Boilers are part of a hydronic heating system. Hydronic systems use water to transfer heat to a distribution source, like a radiator, to heat a home. Hydronic systems can heat via hot water or steam, depending on the type of boiler used. The boiler is the part of the system that heats the water to be distributed. The key elements of a boiler include the burner, combustion chamber, heat exchanger, exhaust stack, and controls. Boiler accessories including the flue gas economizer are also commonly used as an effective method to recover heat from a boiler.
Key Components of Boilers are:-
- Burner – The burner is the component of boiler that provides the heat that heats the water of system. The fuels used can be natural gas or oil.
- Heat exchanger – The heat exchanger of boiler allows the heat from the burner to heat the water in system. The job of the heat exchanger is to carry the heat from the burner to the water without having direct contact with the water. It’s a similar idea to boiling water in a pot.
- Supply lines – Hydronic heating systems use piping to deliver the heated water or steam to the distribution points, and the supply lines are the pipes that distribute the hot water or steam to distributor.
- Return lines – When the water cools, or the steam cools and changes states back to water, the return lines bring this water back to the boiler for re-heating.
- Firebox – The firebox is where the fuel of system meets the air, creating a flame.
- Refractory – Refractory actually refers to refractory materials that are used for filling any gaps and/or openings that may be around the fire box – this helps ensure the fire stays in the fire box.
- Circulator pumps – circulator pumps push the hot water or steam from system to the heat distributors in our homes.
- Deaerators/Condenser – Deaerator and condenser tanks are only used in steam boiler systems and not in hot water and hot oil boil because here the fluid always is on liquid form. The construction of these two types of tanks is almost identical, but as their names suggest, they are used for different purposes.
Two primary principles are used with this form of tank design: thermal and vacuum. This depends on which type of boiler being used. Each principle also has different pump construction requirements.
A tank using the thermal principle is connected to the atmosphere. This design is normally used in smaller plants. Here, steam is used to maintain tank water temperature at around 105°C, which removes air from the water.

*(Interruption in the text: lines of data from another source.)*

(** * Duty Tracker: fairness bookkeeping and chat-roster import

    A shallow embedding of [app/crud.py] (with the [recalculate_fairness]
    route of [app/main.py] and the tables of [app/models.py]) and the
    properties of the fairness engine, the roster text parser, the import
    pipeline and the statistics views.

    Conventions of the embedding.
    - A Python [str] is the list of its Unicode code points.  Whitespace is
      the class that [str.strip], [str.split] and the regular expression
      escape [\s] share.  [upper] maps the ASCII letters; code points
      outside ASCII are left as they are (the Unicode case tables are not
      part of the model).
    - A [dict] is an association list in insertion order: assigning to a key
      that is present keeps its position and replaces its value, as in
      Python, so that iteration order can be followed.
    - A call either returns a value or raises: [result].
    - The ORM session is explicit.  [app/database.py] creates sessions with
      [autoflush=False], so an object handed to [db.add] stays in the list
      of pending objects, invisible to queries, until [db.flush] or
      [db.commit] writes it to its table.
    - Readings of the wall clock ([datetime.utcnow], [datetime.now]) are
      arguments.
    - [fairness_score] and the percentages are Python floats: IEEE 754
      binary64 numbers, computed with the operations of [SpecFloat], which
      round to the nearest double, a tie going to the even mantissa.
    - The integers of the database are 64-bit.  The model keeps them as
      unbounded integers and writes them without a check; a property that
      needs a value to fit its column says so. *)

From Stdlib Require Import ZArith NArith List Bool Lia String Ascii.
From Stdlib Require Import QArith Permutation Sorted SpecFloat.
Import ListNotations.

Local Open Scope Z_scope.

(** ** Results of calls that may raise *)

Inductive exn : Type :=
| AttributeError
| IndexError
| KeyError
| OverflowError
| TypeError
| ValidationError.

Inductive result (A : Type) : Type :=
| Ok (a : A)
| Raise (e : exn).

Arguments Ok {A} a.
Arguments Raise {A} e.

Definition bind {A B : Type} (r : result A) (k : A -> result B) : result B :=
  match r with
  | Ok a => k a
  | Raise e => Raise e
  end.

Notation "x <- r ;; k" := (bind r (fun x => k))
  (at level 61, r at next level, right associativity).
Notation "' p <- r ;; k" := (bind r (fun x => let p := x in k))
  (at level 61, p pattern, r at next level, right associativity).

(** A [for] loop whose body may raise: the first exception ends the loop. *)
Fixpoint for_each {S A : Type} (body : S -> A -> result S) (l : list A) (s : S)
  : result S :=
  match l with
  | [] => Ok s
  | a :: l' => s' <- body s a ;; for_each body l' s'
  end.

(** ** Python strings *)

Module PyStr.

Definition t : Type := list N.

(** The string of an ASCII literal. *)
Definition lit (s : string) : t := map N_of_ascii (list_ascii_of_string s).

Fixpoint eqb (a b : t) : bool :=
  match a, b with
  | [], [] => true
  | x :: a', y :: b' => N.eqb x y && eqb a' b'
  | _, _ => false
  end.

Here, an ejector pump is used to create a vacuum in the tank. This causes the tank water to start boiling because of the low temperature, which in turn removes air from the water. This principle is normally used for steam turbine applications.
Historically, economizers have only been used in large-scale power plants. However, the demand for more efficient boilers within industry and marine means that economizers are now far more commonplace. An economizer is a heat exchanger that is placed in the exhaust from a boiler or in the exhaust funnel of the main engine of a ship. Pump requirements differ greatly, depending on where the economizer is installed.
It is integral part of boiler and is placed in the path of hot flue gases from the furnace. The heat recovered from the flue gases is used in superheating the steam before entering into the turbine (i.e. prime mover).Its main purpose is to increase the temperature of saturated steam without raising its pressure.
Natural gas boilers employ one of two types of burners, atmospheric burners, also called natural draft burners and forced draft burners, also called power burners. Due to more stringent air quality regulations, low NOx burners and pre-mix burners are becoming more commonly used and even required in some areas. By ensuring efficient mixing of air and fuel as it enters the burner, these types of burners can ensure that NOx emissions are reduced.
The combustion chamber, usually made of cast iron or steel, houses the burners and combustion process. Temperatures inside the combustion chamber can reach several hundred degrees very quickly.
Heat exchangers may be made from cast iron, steel tube bundles, or, in the case of some smaller boilers, copper or copper-clad steel.
The exhaust stack or flue is the piping that conveys the hot combustion gasses away from the boiler to the outside. Typically this piping is made of steel, but in the case of condensing boilers it needs to be constructed of stainless steel to handle the corrosive condensate. Another consideration is whether the exhaust stack will be under a positive or negative pressure. This can determine how the joints of the exhaust stack must be sealed.
Boiler controls help produce hot water or steam in a regulated, efficient, and safe manner. Combustion and operating controls regulate the rate of fuel use to meet the demand. The main operating control monitors hot water temperature or steam pressure and sends a signal to control the firing rate, the rate at which fuel and air enters the burner. Common burner firing sequences include on/off, high/low/off and modulating.
Boiler safety controls include high pressure and temperature, high and low gas/oil pressure, and high and low water level and flame safeguard controls. These controls are considered safeties or limits that break the electrical circuit to prevent firing of the boiler. For example, if the event pressure in the boiler exceeds the pressure limit setting, the fuel valve is closed to prevent an unsafe, high pressure condition. The safety circuit of a flame safeguard control system typically includes switch contacts for low water cutoff, high limits, air providing switches, redundant safety and operating controls, and flame detectors. Flame detectors often consist of flame rods, and ultraviolet or infrared scanners to monitor the flame condition and deactivate the burner in the event of a non-ignition or other unsafe condition. Flame safeguard controls are programmed to operate the burner and cycle it through the stages of operation.